= Required action =
Scan the data below for lines holding the word "true", and copy each line found.

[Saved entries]
(* ===== verification/Session.v ===== *)
(** * Handshakes and the lifecycle of sessions (server.go)

    The checks of handleConnection, the two-phase resume token, key epochs, the
    address pools, the retention timer, kick and ban.  A handshake is three steps, with
    those of other connections in between: the snapshot of the configuration, the
    checks against it, and the section of handleConnection that holds the server's lock.

    SHA-256 and the UUIDv5 of a client id are parameters, random values are arguments,
    and addresses are numbers: a request field holds the address that net.ParseIP
    reads from it, if it is one of that family.  Sessions are compared by identity
    ([sUid]) as the code compares pointers. *)

From stdpp Require Import base tactics list numbers gmap strings sorting.
From S2P Require Import Prelude Aead FecControl VSwitch Guards Ident.
#[local] Open Scope Z_scope.

(** ** Address pools *)

Record ipNet := mkNet { nbase : Z; nsize : Z }.
Definition netContains (n : ipNet) (ip : Z) : bool := (nbase n <=? ip) && (ip <? nbase n + nsize n).
Definition getFirstIP (n : ipNet) : Z := nbase n + 1.

(** The scan for a free host address. *)
Fixpoint allocLoop (fuel : nat) (n : ipNet) (used : gset Z) (ip : Z) : option Z :=
  match fuel with
  | O => None
  | S fuel =>
    if netContains n ip then
      if bool_decide (ip ∉ used) && negb (ip mod 256 =? 0) && negb (ip mod 256 =? 255) then Some ip
      else allocLoop fuel n used (ip + 1)
    else None
  end.

Definition allocScan (n : ipNet) (used : gset Z) : option (Z * gset Z) :=
  match allocLoop (Z.to_nat (nsize n)) n used (nbase n) with Some ip => Some (ip, {[ip]} ∪ used) | None => None end.

Definition alloc (req : option Z) (n : ipNet) (used : gset Z) : option (Z * gset Z) :=
  match req with
  | Some ip => if netContains n ip && bool_decide (ip ∉ used) then Some (ip, {[ip]} ∪ used) else allocScan n used
  | None => allocScan n used
  end.

(** ** Sessions *)

Record ClientSession := mkSession {
  sUid : nat;
  sIPv4 : Z;
  sIPv6 : Z;
  sMAC : bytes;                  (* canonical text *)
  macBin : bytes;
  sFecEncK : Z;
  sEncAlgo : Z;
  sEncrypt : bool;
  sSaltA : bytes;
  sSaltB : bytes;
  sPskHash : string;
  sInstanceID : string;
  sEpoch : Z;
  sResumeToken : string;
  sPendingToken : string;
  sActiveConns : Z;
  sTimer : bool;                 (* destroyTimer != nil *)
  sConns : gmap nat Z            (* connInfo -> its epoch *)
}.

Definition set_token (cur pend : string) (s : ClientSession) : ClientSession :=
  mkSession (sUid s) (sIPv4 s) (sIPv6 s) (sMAC s) (macBin s) (sFecEncK s) (sEncAlgo s) (sEncrypt s) (sSaltA s) (sSaltB s)
            (sPskHash s) (sInstanceID s) (sEpoch s) cur pend (sActiveConns s) (sTimer s) (sConns s).
Definition set_conns (active : Z) (timer : bool) (conns : gmap nat Z) (s : ClientSession) : ClientSession :=
  mkSession (sUid s) (sIPv4 s) (sIPv6 s) (sMAC s) (macBin s) (sFecEncK s) (sEncAlgo s) (sEncrypt s) (sSaltA s) (sSaltB s)
            (sPskHash s) (sInstanceID s) (sEpoch s) (sResumeToken s) (sPendingToken s) active timer conns.
Definition set_epoch (instance : string) (epoch : Z) (saltA saltB : bytes) (s : ClientSession) : ClientSession :=
  mkSession (sUid s) (sIPv4 s) (sIPv6 s) (sMAC s) (macBin s) (sFecEncK s) (sEncAlgo s) (sEncrypt s) saltA saltB
            (sPskHash s) instance epoch (sResumeToken s) (sPendingToken s) (sActiveConns s) (sTimer s) (sConns s).

Definition acceptSessionResumeToken (s : ClientSession) (presented : string) : ClientSession * bool :=
  if verifyRandomSessionToken (sResumeToken s) presented then (s, true) else
  if negb (bool_decide (sPendingToken s = ""%string)) && verifyRandomSessionToken (sPendingToken s) presented
  then (set_token (sPendingToken s) "" s, true) else (s, false).

(** [fresh] is the outcome of newSessionToken. *)
Definition ensurePendingResumeToken (fresh : option string) (s : ClientSession) : ClientSession * bool :=
  if negb (bool_decide (sPendingToken s = ""%string)) then (s, true) else
  match fresh with Some t => (set_token (sResumeToken s) t s, true) | None => (s, false) end.

Definition responseResumeToken (s : ClientSession) : string :=
  if bool_decide (sPendingToken s = ""%string) then sResumeToken s else sPendingToken s.

(** [ciphersOk]: the four AEADs of the new epoch could be built. *)
Definition rotateSessionEpochLocked (instance : string) (saltA saltB : bytes) (ciphersOk : bool) (s : ClientSession)
    : ClientSession * bool :=
  if sEncrypt s && negb ciphersOk then (s, false) else
  (set_conns 0 (sTimer s) (sConns s) (set_epoch instance (u64 (sEpoch s + 1)) saltA saltB s), true).

(** ** The server *)

Record Server := mkServer {
  svPsk : string;
  svEncrypt : bool;
  svEncAlgo : Z;
  svMinEnc : Z;
  svFecMin : Z;
  svFecMax : Z;
  svMaxSessions : Z;
  v4Net : ipNet;
  v6Net : ipNet;
  usedV4 : gset Z;
  usedV6 : gset Z;
  activeClients : gmap string ClientSession;
  macToIP : gmap bytes (Z * Z);
  svBanned : banTable;
  svPskFail : gmap string pskFailBucket;
  vswitch : VSwitch;
  nextUid : nat;                 (* sessions created so far *)
  fecRejected : Z
}.

Definition set_clients (m : gmap string ClientSession) (sv : Server) : Server :=
  mkServer (svPsk sv) (svEncrypt sv) (svEncAlgo sv) (svMinEnc sv) (svFecMin sv) (svFecMax sv) (svMaxSessions sv) (v4Net sv) (v6Net sv)
           (usedV4 sv) (usedV6 sv) m (macToIP sv) (svBanned sv) (svPskFail sv) (vswitch sv) (nextUid sv) (fecRejected sv).
Definition set_pool (u4 u6 : gset Z) (m : gmap bytes (Z * Z)) (vs : VSwitch) (uid : nat) (sv : Server) : Server :=
  mkServer (svPsk sv) (svEncrypt sv) (svEncAlgo sv) (svMinEnc sv) (svFecMin sv) (svFecMax sv) (svMaxSessions sv) (v4Net sv) (v6Net sv)
           u4 u6 (activeClients sv) m (svBanned sv) (svPskFail sv) vs uid (fecRejected sv).
Definition set_guards (b : banTable) (f : gmap string pskFailBucket) (rej : Z) (sv : Server) : Server :=
  mkServer (svPsk sv) (svEncrypt sv) (svEncAlgo sv) (svMinEnc sv) (svFecMin sv) (svFecMax sv) (svMaxSessions sv) (v4Net sv) (v6Net sv)
           (usedV4 sv) (usedV6 sv) (activeClients sv) (macToIP sv) b f (vswitch sv) (nextUid sv) rej.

= Result of the task =
  if verifyRandomSessionToken (sResumeToken s) presented then (s, true) else
  then (set_token (sPendingToken s) "" s, true) else (s, false).
  if negb (bool_decide (sPendingToken s = ""%string)) then (s, true) else
  match fresh with Some t => (set_token (sResumeToken s) t s, true) | None => (s, false) end.
  (set_conns 0 (sTimer s) (sConns s) (set_epoch instance (u64 (sEpoch s + 1)) saltA saltB s), true).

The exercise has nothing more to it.